▸ **What to work on**
As the answer, set down the lines below from the one containing "- split; [discriminate|]." through the one containing "the same bytes in the output. *)", exactly and inclusively, and no others.

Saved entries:

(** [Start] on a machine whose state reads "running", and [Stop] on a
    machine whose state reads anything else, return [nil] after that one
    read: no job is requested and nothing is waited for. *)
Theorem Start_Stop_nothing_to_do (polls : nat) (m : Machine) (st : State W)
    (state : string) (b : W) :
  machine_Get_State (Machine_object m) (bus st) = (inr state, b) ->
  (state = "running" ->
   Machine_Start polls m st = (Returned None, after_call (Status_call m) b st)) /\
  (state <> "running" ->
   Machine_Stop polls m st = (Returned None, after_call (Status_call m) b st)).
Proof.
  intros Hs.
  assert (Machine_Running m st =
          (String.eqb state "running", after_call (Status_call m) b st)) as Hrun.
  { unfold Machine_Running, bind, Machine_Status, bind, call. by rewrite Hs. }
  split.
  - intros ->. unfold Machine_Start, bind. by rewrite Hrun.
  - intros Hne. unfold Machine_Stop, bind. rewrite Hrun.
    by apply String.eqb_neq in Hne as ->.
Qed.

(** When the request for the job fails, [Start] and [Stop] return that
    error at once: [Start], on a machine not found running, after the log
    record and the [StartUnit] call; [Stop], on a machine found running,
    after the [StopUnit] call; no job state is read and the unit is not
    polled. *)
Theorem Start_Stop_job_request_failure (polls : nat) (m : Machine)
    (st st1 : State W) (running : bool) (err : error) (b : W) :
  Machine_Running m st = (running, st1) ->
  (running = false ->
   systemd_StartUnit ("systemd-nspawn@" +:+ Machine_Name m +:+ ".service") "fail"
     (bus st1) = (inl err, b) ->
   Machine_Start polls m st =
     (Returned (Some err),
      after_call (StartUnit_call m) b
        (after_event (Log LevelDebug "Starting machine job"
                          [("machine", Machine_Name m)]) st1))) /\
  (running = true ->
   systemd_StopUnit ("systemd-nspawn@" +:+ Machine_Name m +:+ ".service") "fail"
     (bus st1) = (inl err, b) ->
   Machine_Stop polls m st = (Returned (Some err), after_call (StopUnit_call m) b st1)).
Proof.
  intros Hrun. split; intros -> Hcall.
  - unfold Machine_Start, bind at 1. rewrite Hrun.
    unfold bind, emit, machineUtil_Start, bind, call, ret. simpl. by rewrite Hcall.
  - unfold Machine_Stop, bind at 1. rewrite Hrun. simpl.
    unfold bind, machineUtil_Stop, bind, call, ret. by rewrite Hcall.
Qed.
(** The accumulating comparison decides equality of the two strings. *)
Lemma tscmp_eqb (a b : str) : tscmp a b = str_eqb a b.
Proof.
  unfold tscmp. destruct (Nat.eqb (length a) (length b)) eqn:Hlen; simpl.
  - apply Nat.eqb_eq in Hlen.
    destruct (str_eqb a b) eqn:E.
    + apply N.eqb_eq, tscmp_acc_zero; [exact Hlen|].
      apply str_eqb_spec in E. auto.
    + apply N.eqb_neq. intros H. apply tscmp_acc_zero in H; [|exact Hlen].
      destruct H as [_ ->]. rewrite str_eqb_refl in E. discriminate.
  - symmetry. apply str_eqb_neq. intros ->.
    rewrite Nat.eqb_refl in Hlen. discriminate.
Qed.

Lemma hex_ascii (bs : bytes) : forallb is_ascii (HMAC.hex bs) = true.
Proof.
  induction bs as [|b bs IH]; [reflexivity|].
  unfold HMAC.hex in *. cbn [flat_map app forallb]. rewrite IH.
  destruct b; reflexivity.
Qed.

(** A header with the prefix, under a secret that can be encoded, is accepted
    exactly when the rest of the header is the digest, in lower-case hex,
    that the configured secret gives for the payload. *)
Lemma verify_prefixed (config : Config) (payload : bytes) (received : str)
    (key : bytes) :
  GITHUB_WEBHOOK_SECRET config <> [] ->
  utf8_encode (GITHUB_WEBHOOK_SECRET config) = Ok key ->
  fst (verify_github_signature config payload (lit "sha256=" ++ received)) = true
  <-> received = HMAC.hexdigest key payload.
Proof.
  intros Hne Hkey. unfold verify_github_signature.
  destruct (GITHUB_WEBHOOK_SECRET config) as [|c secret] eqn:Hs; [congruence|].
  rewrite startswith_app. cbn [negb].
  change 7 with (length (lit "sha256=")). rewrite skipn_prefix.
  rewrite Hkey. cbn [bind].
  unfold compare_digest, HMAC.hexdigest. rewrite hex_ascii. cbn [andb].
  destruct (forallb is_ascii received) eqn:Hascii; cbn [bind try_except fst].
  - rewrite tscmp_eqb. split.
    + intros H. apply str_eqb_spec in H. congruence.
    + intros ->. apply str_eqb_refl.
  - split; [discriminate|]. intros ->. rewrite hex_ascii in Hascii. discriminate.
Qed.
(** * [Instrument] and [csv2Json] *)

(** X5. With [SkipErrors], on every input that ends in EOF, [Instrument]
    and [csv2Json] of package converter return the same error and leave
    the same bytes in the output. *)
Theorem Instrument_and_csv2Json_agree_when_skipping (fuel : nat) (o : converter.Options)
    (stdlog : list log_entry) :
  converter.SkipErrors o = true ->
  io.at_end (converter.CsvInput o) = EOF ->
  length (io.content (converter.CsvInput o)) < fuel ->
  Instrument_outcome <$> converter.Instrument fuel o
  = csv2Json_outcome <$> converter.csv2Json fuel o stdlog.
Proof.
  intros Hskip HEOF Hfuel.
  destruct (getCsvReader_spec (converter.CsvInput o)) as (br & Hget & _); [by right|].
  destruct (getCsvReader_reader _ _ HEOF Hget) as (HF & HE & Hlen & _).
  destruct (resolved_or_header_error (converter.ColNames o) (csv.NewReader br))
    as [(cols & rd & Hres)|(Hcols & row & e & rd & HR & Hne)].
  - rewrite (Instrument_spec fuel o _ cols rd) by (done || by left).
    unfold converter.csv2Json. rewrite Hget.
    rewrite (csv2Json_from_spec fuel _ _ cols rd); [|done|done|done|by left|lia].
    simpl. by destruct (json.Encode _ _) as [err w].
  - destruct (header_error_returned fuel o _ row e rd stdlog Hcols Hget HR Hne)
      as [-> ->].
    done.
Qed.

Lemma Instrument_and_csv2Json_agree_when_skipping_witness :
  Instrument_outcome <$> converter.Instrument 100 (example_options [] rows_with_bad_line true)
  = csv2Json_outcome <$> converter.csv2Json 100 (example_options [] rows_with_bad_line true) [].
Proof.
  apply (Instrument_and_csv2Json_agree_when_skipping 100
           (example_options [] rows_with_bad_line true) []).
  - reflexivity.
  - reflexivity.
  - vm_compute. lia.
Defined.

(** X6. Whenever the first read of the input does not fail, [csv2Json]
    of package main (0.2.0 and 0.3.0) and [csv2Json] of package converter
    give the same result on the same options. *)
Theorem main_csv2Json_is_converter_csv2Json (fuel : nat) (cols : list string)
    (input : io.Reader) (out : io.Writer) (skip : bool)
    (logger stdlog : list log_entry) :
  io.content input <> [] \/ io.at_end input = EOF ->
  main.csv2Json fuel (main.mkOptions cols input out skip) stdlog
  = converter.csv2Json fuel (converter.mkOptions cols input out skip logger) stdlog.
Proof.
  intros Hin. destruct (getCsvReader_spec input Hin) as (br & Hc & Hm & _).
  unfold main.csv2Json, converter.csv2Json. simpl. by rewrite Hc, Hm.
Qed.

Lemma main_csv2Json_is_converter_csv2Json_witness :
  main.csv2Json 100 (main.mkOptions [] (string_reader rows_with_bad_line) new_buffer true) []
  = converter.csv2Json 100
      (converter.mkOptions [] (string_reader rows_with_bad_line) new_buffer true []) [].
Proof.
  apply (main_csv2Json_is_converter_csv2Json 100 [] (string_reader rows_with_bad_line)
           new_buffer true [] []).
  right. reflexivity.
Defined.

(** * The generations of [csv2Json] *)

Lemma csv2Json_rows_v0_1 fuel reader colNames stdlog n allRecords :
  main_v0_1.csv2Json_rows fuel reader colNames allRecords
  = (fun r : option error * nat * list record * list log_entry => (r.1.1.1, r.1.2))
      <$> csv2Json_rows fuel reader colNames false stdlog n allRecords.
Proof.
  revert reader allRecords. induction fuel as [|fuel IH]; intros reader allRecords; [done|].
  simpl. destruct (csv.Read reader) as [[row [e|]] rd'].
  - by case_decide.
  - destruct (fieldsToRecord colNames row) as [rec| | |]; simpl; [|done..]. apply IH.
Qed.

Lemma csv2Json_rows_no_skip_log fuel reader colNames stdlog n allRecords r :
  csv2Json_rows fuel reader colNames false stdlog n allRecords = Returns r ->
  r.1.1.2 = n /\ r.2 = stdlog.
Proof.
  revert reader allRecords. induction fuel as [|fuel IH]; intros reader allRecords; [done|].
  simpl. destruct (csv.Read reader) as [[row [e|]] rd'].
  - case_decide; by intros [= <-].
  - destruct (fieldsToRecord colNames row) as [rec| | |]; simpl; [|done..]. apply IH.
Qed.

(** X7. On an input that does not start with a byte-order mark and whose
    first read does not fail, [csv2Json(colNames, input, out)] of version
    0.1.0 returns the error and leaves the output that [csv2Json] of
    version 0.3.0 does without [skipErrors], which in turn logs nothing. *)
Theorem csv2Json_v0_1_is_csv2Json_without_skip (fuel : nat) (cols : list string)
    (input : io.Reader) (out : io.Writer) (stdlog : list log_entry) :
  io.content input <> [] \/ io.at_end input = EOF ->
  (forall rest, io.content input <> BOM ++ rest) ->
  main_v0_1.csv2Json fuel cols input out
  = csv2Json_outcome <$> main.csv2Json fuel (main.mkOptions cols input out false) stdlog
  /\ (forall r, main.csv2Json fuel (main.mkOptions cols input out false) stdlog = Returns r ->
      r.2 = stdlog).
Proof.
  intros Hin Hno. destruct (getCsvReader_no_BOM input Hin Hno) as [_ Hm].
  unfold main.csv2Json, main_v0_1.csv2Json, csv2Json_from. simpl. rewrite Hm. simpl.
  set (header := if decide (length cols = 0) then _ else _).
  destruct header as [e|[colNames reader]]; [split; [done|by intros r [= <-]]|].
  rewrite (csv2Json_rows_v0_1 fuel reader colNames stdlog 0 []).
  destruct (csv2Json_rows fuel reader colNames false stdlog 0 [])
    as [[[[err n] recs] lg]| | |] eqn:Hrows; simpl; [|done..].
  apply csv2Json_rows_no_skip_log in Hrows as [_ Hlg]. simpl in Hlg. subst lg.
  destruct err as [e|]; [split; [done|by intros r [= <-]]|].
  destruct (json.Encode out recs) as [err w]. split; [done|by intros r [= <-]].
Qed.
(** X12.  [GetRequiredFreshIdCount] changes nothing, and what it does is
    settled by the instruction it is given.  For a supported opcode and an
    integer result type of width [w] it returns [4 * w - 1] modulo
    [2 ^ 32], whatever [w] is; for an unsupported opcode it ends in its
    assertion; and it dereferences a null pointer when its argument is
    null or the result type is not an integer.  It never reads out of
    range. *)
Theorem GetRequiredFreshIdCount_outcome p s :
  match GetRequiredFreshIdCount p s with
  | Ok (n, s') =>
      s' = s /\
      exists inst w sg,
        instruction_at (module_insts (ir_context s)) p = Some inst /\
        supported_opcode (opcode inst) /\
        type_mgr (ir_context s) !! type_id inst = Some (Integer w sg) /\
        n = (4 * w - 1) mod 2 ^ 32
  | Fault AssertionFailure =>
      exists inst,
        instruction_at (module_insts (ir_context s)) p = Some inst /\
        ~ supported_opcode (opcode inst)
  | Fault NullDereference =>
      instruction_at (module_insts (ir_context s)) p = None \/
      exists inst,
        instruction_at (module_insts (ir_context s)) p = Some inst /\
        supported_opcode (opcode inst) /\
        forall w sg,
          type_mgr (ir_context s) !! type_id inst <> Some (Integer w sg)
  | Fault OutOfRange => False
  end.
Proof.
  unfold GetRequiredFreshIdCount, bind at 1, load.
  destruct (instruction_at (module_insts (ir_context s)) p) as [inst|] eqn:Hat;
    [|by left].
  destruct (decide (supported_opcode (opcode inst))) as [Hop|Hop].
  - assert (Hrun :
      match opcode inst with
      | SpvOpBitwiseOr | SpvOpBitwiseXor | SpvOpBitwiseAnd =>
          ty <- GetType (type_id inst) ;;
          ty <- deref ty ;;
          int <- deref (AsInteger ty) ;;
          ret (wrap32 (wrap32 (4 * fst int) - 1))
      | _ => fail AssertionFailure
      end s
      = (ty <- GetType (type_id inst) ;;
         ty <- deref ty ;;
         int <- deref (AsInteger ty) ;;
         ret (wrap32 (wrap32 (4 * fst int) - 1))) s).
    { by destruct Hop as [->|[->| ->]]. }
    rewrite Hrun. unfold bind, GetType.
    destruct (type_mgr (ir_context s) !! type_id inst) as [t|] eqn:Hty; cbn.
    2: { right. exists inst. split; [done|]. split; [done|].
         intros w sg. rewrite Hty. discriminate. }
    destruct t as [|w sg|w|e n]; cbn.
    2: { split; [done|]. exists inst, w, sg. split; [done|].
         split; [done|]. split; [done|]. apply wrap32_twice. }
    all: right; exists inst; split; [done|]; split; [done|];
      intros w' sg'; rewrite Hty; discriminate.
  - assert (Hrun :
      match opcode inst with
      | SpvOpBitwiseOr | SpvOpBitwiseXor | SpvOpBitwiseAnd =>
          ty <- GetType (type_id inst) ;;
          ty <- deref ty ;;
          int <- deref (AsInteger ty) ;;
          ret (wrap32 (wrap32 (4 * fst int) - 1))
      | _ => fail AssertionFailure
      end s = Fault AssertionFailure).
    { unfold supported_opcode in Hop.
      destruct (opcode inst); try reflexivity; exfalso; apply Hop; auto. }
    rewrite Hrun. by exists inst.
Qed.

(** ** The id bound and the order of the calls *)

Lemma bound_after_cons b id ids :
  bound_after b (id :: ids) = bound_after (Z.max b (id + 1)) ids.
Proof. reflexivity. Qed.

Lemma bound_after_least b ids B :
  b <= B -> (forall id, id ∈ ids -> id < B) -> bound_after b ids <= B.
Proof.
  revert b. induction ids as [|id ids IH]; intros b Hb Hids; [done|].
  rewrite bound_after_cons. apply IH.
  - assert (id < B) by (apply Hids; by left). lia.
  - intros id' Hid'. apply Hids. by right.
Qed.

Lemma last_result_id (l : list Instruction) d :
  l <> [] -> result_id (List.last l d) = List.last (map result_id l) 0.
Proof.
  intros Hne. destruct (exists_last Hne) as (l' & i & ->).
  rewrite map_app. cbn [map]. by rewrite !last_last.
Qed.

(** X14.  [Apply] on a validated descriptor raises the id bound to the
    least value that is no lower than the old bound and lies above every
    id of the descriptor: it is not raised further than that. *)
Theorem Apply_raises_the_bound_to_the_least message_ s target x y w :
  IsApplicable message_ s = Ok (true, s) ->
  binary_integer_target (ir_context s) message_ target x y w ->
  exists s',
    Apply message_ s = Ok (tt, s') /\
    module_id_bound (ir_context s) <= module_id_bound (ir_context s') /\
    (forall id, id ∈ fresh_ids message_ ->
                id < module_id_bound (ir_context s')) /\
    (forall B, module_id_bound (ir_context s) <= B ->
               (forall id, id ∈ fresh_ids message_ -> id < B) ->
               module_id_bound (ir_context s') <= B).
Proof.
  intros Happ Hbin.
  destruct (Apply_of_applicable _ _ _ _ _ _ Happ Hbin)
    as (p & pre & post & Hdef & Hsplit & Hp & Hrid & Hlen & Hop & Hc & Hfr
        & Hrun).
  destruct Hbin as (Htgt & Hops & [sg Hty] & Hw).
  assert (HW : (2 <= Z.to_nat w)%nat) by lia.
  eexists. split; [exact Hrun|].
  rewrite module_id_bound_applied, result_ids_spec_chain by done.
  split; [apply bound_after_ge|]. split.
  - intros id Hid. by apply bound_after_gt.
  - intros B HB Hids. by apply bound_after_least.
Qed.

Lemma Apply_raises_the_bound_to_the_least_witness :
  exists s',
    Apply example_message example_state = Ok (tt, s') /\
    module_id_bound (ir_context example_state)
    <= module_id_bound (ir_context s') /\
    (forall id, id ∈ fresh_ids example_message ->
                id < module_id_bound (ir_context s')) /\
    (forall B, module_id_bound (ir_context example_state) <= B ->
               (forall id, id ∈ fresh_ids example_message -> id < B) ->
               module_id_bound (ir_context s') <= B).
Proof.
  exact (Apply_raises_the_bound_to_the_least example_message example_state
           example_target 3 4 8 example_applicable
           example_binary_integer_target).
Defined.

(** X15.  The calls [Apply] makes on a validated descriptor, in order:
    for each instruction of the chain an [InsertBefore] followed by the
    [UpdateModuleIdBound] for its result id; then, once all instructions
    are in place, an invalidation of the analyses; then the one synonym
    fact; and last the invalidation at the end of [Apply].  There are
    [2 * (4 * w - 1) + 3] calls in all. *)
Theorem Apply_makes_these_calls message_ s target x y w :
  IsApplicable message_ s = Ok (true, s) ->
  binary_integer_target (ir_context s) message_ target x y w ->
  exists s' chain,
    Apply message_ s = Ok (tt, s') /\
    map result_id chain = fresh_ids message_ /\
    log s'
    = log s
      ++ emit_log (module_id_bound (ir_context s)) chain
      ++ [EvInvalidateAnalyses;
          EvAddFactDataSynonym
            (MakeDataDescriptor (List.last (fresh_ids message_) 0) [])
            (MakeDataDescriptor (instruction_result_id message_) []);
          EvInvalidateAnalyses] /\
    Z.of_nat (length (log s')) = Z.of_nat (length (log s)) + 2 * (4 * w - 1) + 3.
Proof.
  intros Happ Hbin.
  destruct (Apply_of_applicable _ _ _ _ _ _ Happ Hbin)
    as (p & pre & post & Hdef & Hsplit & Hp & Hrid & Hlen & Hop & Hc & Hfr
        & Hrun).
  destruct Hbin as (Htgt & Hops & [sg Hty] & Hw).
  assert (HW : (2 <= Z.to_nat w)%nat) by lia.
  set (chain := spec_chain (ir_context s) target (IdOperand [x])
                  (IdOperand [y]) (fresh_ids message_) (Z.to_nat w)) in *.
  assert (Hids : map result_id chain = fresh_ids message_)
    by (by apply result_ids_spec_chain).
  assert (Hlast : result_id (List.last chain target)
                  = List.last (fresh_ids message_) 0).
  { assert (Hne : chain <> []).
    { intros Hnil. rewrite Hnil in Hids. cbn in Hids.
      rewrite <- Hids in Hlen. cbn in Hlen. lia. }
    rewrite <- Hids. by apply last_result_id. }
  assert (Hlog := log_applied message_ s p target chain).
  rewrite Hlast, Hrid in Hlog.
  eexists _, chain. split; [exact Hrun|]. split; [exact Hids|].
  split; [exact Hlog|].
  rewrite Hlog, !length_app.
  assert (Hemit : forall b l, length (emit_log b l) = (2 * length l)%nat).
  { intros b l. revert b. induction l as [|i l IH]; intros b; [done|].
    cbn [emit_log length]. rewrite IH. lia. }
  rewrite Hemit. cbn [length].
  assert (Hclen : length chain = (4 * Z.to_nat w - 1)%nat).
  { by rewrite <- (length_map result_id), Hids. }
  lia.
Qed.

▸ **Answer area**
  - split; [discriminate|]. intros ->. rewrite hex_ascii in Hascii. discriminate.
Qed.
(** * [Instrument] and [csv2Json] *)

(** X5. With [SkipErrors], on every input that ends in EOF, [Instrument]
    and [csv2Json] of package converter return the same error and leave
    the same bytes in the output. *)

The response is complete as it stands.